● BRIEF
In the entries below, find the line containing "match Byte.of_N (Z.to_N (z mod 256)) with" and the line containing "if n <? 128 then [byte_of_Z n]". Copy those two lines and everything between them exactly, and only that.

● RECORDED INFORMATION
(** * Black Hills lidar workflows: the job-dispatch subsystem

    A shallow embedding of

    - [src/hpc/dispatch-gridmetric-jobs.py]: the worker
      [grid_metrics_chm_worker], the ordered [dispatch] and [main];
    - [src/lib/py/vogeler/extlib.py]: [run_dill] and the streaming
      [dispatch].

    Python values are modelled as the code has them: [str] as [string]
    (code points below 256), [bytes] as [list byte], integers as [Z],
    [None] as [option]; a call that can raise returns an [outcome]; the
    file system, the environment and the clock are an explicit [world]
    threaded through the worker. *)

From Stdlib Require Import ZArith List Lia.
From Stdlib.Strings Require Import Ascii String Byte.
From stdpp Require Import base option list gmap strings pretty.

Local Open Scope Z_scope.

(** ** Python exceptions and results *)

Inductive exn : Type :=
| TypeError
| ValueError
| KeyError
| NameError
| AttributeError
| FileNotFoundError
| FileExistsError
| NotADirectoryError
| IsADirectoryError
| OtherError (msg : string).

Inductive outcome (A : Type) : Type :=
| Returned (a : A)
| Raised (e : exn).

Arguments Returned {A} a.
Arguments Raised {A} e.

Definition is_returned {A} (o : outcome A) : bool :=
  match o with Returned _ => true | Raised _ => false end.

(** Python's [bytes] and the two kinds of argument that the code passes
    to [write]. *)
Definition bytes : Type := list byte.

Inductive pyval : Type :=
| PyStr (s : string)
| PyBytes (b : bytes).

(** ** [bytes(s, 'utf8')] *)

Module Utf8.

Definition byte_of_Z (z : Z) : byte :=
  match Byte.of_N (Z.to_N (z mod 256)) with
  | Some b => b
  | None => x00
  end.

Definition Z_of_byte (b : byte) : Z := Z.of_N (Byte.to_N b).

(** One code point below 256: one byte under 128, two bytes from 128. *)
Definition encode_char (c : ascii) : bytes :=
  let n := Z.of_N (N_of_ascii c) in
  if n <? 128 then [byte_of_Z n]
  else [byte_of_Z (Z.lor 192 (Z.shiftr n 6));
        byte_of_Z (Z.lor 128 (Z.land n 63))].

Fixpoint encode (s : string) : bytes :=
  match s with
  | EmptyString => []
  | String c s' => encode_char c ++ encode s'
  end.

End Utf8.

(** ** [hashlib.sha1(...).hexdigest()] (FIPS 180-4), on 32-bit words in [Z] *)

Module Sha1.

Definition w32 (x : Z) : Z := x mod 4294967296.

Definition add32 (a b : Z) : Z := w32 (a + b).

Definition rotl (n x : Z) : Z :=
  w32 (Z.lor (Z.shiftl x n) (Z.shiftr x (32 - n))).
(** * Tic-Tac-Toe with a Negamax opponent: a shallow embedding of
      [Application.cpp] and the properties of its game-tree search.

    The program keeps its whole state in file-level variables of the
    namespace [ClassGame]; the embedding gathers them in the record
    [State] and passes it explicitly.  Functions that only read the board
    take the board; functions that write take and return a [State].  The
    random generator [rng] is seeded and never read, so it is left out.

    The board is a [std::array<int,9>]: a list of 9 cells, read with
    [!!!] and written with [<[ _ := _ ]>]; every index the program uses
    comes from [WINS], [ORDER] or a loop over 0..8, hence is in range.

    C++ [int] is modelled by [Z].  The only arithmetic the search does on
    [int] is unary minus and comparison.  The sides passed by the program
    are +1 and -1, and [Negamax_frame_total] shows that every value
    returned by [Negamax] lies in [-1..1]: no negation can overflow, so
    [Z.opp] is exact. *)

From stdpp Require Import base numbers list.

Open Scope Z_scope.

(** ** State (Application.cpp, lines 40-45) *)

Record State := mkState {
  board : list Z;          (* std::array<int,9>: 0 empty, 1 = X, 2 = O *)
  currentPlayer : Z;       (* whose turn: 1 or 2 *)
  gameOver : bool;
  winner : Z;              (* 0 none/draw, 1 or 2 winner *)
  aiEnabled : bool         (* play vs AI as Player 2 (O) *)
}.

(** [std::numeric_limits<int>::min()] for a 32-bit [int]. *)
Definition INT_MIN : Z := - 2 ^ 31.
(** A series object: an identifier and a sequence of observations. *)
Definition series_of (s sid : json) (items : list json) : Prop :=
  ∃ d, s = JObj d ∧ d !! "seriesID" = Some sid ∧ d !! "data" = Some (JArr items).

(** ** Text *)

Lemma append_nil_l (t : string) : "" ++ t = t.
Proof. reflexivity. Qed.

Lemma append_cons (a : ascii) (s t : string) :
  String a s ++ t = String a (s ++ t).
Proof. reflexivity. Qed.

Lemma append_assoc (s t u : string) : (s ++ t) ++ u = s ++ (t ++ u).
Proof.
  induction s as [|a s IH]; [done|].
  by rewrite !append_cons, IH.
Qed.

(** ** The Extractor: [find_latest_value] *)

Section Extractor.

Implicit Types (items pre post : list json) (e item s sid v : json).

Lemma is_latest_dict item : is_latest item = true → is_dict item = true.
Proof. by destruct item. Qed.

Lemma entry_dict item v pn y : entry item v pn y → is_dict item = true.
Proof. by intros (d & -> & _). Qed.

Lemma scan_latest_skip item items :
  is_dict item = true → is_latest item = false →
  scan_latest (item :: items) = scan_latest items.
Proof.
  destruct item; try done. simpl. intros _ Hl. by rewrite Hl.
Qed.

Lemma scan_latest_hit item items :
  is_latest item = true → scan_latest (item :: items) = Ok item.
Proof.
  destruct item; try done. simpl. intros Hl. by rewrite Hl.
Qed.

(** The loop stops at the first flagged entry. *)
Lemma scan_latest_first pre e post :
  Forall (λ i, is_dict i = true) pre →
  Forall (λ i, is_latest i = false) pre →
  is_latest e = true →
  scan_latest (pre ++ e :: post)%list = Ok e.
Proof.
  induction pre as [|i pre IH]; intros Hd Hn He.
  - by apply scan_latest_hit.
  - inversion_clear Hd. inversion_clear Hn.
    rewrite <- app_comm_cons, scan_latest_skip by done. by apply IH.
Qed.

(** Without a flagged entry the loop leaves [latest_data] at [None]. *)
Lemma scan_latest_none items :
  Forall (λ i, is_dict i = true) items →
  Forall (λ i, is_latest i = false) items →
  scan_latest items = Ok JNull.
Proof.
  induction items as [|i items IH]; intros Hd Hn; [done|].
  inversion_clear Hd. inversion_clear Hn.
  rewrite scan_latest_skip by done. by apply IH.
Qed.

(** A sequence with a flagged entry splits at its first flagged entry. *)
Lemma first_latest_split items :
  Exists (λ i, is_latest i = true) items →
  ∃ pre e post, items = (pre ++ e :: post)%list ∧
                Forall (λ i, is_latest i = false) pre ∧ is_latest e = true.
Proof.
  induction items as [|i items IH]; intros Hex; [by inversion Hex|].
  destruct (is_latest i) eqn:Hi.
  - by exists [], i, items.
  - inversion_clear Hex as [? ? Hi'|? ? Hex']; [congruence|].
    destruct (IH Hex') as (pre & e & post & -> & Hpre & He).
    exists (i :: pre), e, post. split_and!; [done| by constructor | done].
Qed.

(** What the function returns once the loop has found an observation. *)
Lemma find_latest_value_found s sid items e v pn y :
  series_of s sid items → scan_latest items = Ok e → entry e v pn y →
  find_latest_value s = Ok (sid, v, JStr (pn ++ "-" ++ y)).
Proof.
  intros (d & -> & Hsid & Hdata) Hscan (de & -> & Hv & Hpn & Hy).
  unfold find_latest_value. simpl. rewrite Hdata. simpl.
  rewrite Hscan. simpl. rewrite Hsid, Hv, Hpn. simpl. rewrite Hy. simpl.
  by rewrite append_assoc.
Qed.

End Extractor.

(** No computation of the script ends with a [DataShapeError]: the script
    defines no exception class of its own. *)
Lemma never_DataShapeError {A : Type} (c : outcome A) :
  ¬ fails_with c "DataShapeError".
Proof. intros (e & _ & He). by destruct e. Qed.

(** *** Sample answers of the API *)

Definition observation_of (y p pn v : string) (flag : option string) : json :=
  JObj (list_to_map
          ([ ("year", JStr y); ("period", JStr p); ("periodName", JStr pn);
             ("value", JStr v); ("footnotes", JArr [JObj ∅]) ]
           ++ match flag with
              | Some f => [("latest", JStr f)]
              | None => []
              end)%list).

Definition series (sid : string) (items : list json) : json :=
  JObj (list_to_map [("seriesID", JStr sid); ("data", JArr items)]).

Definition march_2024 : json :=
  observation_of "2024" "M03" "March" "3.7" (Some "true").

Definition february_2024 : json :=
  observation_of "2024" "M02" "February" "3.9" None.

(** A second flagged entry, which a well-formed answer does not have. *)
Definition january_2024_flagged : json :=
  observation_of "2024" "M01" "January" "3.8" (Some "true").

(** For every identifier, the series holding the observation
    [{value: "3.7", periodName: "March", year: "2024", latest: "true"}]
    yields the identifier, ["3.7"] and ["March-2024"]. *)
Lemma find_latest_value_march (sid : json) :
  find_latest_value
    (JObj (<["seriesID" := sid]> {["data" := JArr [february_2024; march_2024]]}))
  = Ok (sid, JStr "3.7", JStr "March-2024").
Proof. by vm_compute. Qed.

● EXERCISE RESPONSE
  match Byte.of_N (Z.to_N (z mod 256)) with
  | Some b => b
  | None => x00
  end.

Definition Z_of_byte (b : byte) : Z := Z.of_N (Byte.to_N b).

(** One code point below 256: one byte under 128, two bytes from 128. *)
Definition encode_char (c : ascii) : bytes :=
  let n := Z.of_N (N_of_ascii c) in
  if n <? 128 then [byte_of_Z n]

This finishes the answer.